EXERCISE GOAL
The answer must be every entry, given again word for word.

[Dataset entries]
======
Lemma idle_value c stk : json_space c = false -> idle_step c XValue stk = start_value c stk.
Proof. intros H. unfold idle_step. by rewrite H. Qed.

(** The first byte of a printed value. *)
Lemma print_head d j : wf d j -> exists c r, print j = String c r /\ json_space c = false /\ c <> "]"%char.
Proof.
  intros H. destruct H as [d|d []|d l (st & H & _)|d s|d l|d m]; try by eexists _, _; split; [reflexivity|].
  destruct l as [|c r]; [done|]. cbn [number_state] in H. destruct (num_start c) as [st0|] eqn:E; [|done].
  exists c, r. split; [done|]. by apply (start_value_num c [] st0).
Qed.

Lemma scan_first d j acc stk rest : wf d j ->
  scan (print j +:+ rest)%string (Run LIdle XFirstElem (FArr acc :: stk)) = scan (print j +:+ rest)%string (Run LIdle XValue (FArr acc :: stk)).
Proof.
  intros H. destruct (print_head _ _ H) as (c & r & -> & Hs & Hc). rewrite string_app_cons. cbn [scan]. unfold idle_step. rewrite Hs.
  by destruct (Ascii.eqb_spec c "]").
Qed.

(** [reads d j]: what [j] is printed as is read as [j], at every depth that
    leaves room for it. *)
Definition reads (d : nat) (j : json) : Prop := forall stk rest,
  (d + length stk <= max_depth)%nat -> stops rest ->
  scan (print j +:+ rest)%string (Run LIdle XValue stk) = scan rest (complete j stk).

Lemma stops_byte c r : string_mem c "+-.0123456789eE" = false -> stops (String c r).
Proof. destruct c as [[] [] [] [] [] [] [] []]; vm_compute; intros H; try discriminate H; by intros [] Ha. Qed.

Lemma scan_elems d l : Forall (fun j => wf d j /\ reads d j) l -> forall acc stk rest,
  (S d + length stk <= max_depth)%nat ->
  l <> [] ->
  scan (strings_Join (List.map print l) "," +:+ "]" +:+ rest)%string (Run LIdle XValue (FArr acc :: stk)) =
  scan rest (complete (JArr (rev acc ++ l)) stk).
Proof.
  induction 1 as [|j l [Hw Hj] Hl IH]; intros acc stk rest Hd Hne; [done|]. destruct l as [|j2 l].
  - cbn [List.map strings_Join]. change ("]" +:+ rest)%string with (String "]" rest).
    rewrite Hj; [|cbn [length]; lia|by apply stops_byte]. cbn [complete]. by erewrite scan_step by reflexivity.
  - cbn [List.map strings_Join]. rewrite !string_app_assoc.
    change ("," +:+ ?x)%string with (String "," x). rewrite Hj; [|cbn [length]; lia|by apply stops_byte]. cbn [complete].
    erewrite scan_step by reflexivity. etransitivity; [by apply IH|]. cbn [rev]. by rewrite <- (assoc_L (++)).
Qed.
Ltac open_step gf gk := eapply (checked_obeys opening _ _ _ _ gf gk); [|reflexivity|].
Ltac closes := intros ?e; split; [reflexivity|]; unfold abandon; cbn; intros; repeat (eexists; split; [reflexivity|]; cbn; intros); try done.

(** Opening a consumer connection either succeeds with the connection and
    both channels open, or reports an error with everything it opened closed
    again; no call is made on a channel that is not open. *)
Theorem connect_all_or_nothing cfg concurrency :
  obeys opening all_closed (connect cfg concurrency) (fun err g =>
    match err with None => g = mkRes true true true | Some _ => g = all_closed end).
Proof.
  unfold connect. open_step all_closed (mkRes true false false); [closes|].
  open_step (mkRes true false false) (mkRes true true false); [closes|].
  apply obeys_bind. eapply obeys_mono; [by apply declareTopology_keeps|]. intros [e|] ? ->.
  { unfold abandon. cbn. intros. repeat (eexists; split; [reflexivity|]; cbn; intros). done. }
  open_step (mkRes true true false) (mkRes true true true); [closes|].
  open_step (mkRes true true true) (mkRes true true true); [closes|].
  open_step (mkRes true true true) (mkRes true true true); [closes|]. done.
Qed.

(** The same for the publisher's connection. *)
Theorem publisher_all_or_nothing cfg :
  obeys opening all_closed (newRabbitMQPublisher cfg) (fun err g =>
    match err with None => g = mkRes true true false | Some _ => g = all_closed end).
Proof.
  unfold newRabbitMQPublisher. open_step all_closed (mkRes true false false); [closes|].
  open_step (mkRes true false false) (mkRes true true false); [closes|].
  open_step (mkRes true true false) (mkRes true true false); [closes|].
  apply obeys_bind. eapply obeys_mono; [by apply declareTopology_keeps|]. intros [e|] ? ->; [|done].
  unfold abandon. cbn. intros. repeat (eexists; split; [reflexivity|]; cbn; intros). done.
Qed.

(** ** The consumer loop *)

Definition inflight (s : loop_state) : Z :=
  match s with Consume n | Consuming n | Waiting n _ | Reconnecting n | Dialing n => n | Stopped => 0 end.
======
ANSWER TO THIS PROBLEM
Lemma idle_value c stk : json_space c = false -> idle_step c XValue stk = start_value c stk.
Proof. intros H. unfold idle_step. by rewrite H. Qed.

(** The first byte of a printed value. *)
Lemma print_head d j : wf d j -> exists c r, print j = String c r /\ json_space c = false /\ c <> "]"%char.
Proof.
  intros H. destruct H as [d|d []|d l (st & H & _)|d s|d l|d m]; try by eexists _, _; split; [reflexivity|].
  destruct l as [|c r]; [done|]. cbn [number_state] in H. destruct (num_start c) as [st0|] eqn:E; [|done].
  exists c, r. split; [done|]. by apply (start_value_num c [] st0).
Qed.

Lemma scan_first d j acc stk rest : wf d j ->
  scan (print j +:+ rest)%string (Run LIdle XFirstElem (FArr acc :: stk)) = scan (print j +:+ rest)%string (Run LIdle XValue (FArr acc :: stk)).
Proof.
  intros H. destruct (print_head _ _ H) as (c & r & -> & Hs & Hc). rewrite string_app_cons. cbn [scan]. unfold idle_step. rewrite Hs.
  by destruct (Ascii.eqb_spec c "]").
Qed.

(** [reads d j]: what [j] is printed as is read as [j], at every depth that
    leaves room for it. *)
Definition reads (d : nat) (j : json) : Prop := forall stk rest,
  (d + length stk <= max_depth)%nat -> stops rest ->
  scan (print j +:+ rest)%string (Run LIdle XValue stk) = scan rest (complete j stk).

Lemma stops_byte c r : string_mem c "+-.0123456789eE" = false -> stops (String c r).
Proof. destruct c as [[] [] [] [] [] [] [] []]; vm_compute; intros H; try discriminate H; by intros [] Ha. Qed.

Lemma scan_elems d l : Forall (fun j => wf d j /\ reads d j) l -> forall acc stk rest,
  (S d + length stk <= max_depth)%nat ->
  l <> [] ->
  scan (strings_Join (List.map print l) "," +:+ "]" +:+ rest)%string (Run LIdle XValue (FArr acc :: stk)) =
  scan rest (complete (JArr (rev acc ++ l)) stk).
Proof.
  induction 1 as [|j l [Hw Hj] Hl IH]; intros acc stk rest Hd Hne; [done|]. destruct l as [|j2 l].
  - cbn [List.map strings_Join]. change ("]" +:+ rest)%string with (String "]" rest).
    rewrite Hj; [|cbn [length]; lia|by apply stops_byte]. cbn [complete]. by erewrite scan_step by reflexivity.
  - cbn [List.map strings_Join]. rewrite !string_app_assoc.
    change ("," +:+ ?x)%string with (String "," x). rewrite Hj; [|cbn [length]; lia|by apply stops_byte]. cbn [complete].
    erewrite scan_step by reflexivity. etransitivity; [by apply IH|]. cbn [rev]. by rewrite <- (assoc_L (++)).
Qed.
Ltac open_step gf gk := eapply (checked_obeys opening _ _ _ _ gf gk); [|reflexivity|].
Ltac closes := intros ?e; split; [reflexivity|]; unfold abandon; cbn; intros; repeat (eexists; split; [reflexivity|]; cbn; intros); try done.

(** Opening a consumer connection either succeeds with the connection and
    both channels open, or reports an error with everything it opened closed
    again; no call is made on a channel that is not open. *)
Theorem connect_all_or_nothing cfg concurrency :
  obeys opening all_closed (connect cfg concurrency) (fun err g =>
    match err with None => g = mkRes true true true | Some _ => g = all_closed end).
Proof.
  unfold connect. open_step all_closed (mkRes true false false); [closes|].
  open_step (mkRes true false false) (mkRes true true false); [closes|].
  apply obeys_bind. eapply obeys_mono; [by apply declareTopology_keeps|]. intros [e|] ? ->.
  { unfold abandon. cbn. intros. repeat (eexists; split; [reflexivity|]; cbn; intros). done. }
  open_step (mkRes true true false) (mkRes true true true); [closes|].
  open_step (mkRes true true true) (mkRes true true true); [closes|].
  open_step (mkRes true true true) (mkRes true true true); [closes|]. done.
Qed.

(** The same for the publisher's connection. *)
Theorem publisher_all_or_nothing cfg :
  obeys opening all_closed (newRabbitMQPublisher cfg) (fun err g =>
    match err with None => g = mkRes true true false | Some _ => g = all_closed end).
Proof.
  unfold newRabbitMQPublisher. open_step all_closed (mkRes true false false); [closes|].
  open_step (mkRes true false false) (mkRes true true false); [closes|].
  open_step (mkRes true true false) (mkRes true true false); [closes|].
  apply obeys_bind. eapply obeys_mono; [by apply declareTopology_keeps|]. intros [e|] ? ->; [|done].
  unfold abandon. cbn. intros. repeat (eexists; split; [reflexivity|]; cbn; intros). done.
Qed.

(** ** The consumer loop *)

Definition inflight (s : loop_state) : Z :=
  match s with Consume n | Consuming n | Waiting n _ | Reconnecting n | Dialing n => n | Stopped => 0 end.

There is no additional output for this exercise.